Critics contend that Wealthfront is relying too much on machines instead of human experience and expertise.

“They’re trying to drive portfolio decisions based on algorithms and not human beings,” Weissbluth said. “There is some potential, but I think it’s still undetermined whether or not people will trust a computer over a human being. Over time computers will play an increased role, but for especially for complex situations, people will still need a human being.”

But Nash argues the Wealthfront’s model of computer over physical advisor plays directly into the hands of the young adults the company is targeting because of the generation’s comfort and preference for a mobile platform.

“Younger people grew up with computers,” Nash said. “If you look at our client base, you’ll see that most of them are not from Silicon Valley and 58% are under 35, and 88% are under 50, and so fundamentally this is really about young people, and the great thing about young people is that when they find something they like, they talk about it, and that’s been really successful for us.”

As for Wealthfront capturing a significant portion of traditional investment advisory business, neither side is worried. Some financial advisors like Doug Wolford, president and CEO of Convergent Wealth Advisors, even use the service and see it as having great potential to service an underserved market’s financial needs.

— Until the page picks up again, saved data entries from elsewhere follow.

(* ===== verification/Sweep.v ===== *)
(** * The sweep of stranded graft rows: [sweep_stranded_graft_rows] of [core/src/persist.rs]

    A pass starts by looking at the buffer table.  Runs of rows that a pending range will
    resume stay; every other run is either built into its pool's tree, when something the
    wallet holds checks where it ends, or deleted once the blocks that hold it are queued for
    a rescan.  A shard or run that cannot be read, built or placed keeps its rows.

    The sweep's tally is updated in place and survives errors, so its functions run in a monad
    of their own over the tally ([Sw]). Warnings are left out. *)

From S2P Require Export PutBlocks GraftRuns Scheduler.

Module Sweep.
Import GraftAccumulator Checkpoints SparseStore GraftBuffer GraftPlan PutBlocks.
Import Scheduler(ScanPriority(..), ScanRange, r_start, r_end, priority).
#[local] Existing Instance Scheduler.scan_priority_eq_dec.
Local Open Scope graft_scope.

(** [struct GraftSweep]. *)
Record GraftSweep := mkGraftSweep { built_rows : Z; discarded_rows : Z; rescans : list (Z * Z) }.
#[export] Instance eta_GraftSweep : Eta GraftSweep := fun s => mkGraftSweep s.(built_rows) s.(discarded_rows) s.(rescans).
Definition sweep_default : GraftSweep := mkGraftSweep 0 0 [].

(** [zcash_client_backend]'s [BlockMetadata], as far as it is read. *)
Record BlockMetadata := mkMetadata { sapling_tree_size : option Z; orchard_tree_size : option Z; ironwood_tree_size : option Z }.

(** What the sweep uses of the wallet beyond [WalletLib], and of a shard beyond [PoolLib]. *)
Class SweepLib (W : Type) := mkSweepLib {
  get_wallet_birthday : W -> result SqliteClientError (option Z);
  suggest_scan_ranges : W -> result SqliteClientError (list ScanRange);
  block_metadata : Z -> W -> result SqliteClientError (option BlockMetadata);
  queue_rescan : Z * Z -> W -> result SqliteClientError W;
}.
Class ShardLeaves (H T : Type) := mkLeaves {
  value_at_position : Z -> T -> option H;
  without_root : T -> T;
}.

(** ** The tally *)

Section Sw.
Context {W : Type}.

“I think it’s capturing a segment completely different from the traditional advisory segment, it’s a different demographic and a different mentality,” Wolford said. I keep money there because I like to see how things work. To me anything that focuses people on being responsible for building financial independence is very valuable. If robo-advisers are capturing a younger demographic and getting tech advisers interested in accumulating wealth, I’m all for it. I think these guys are on to something.”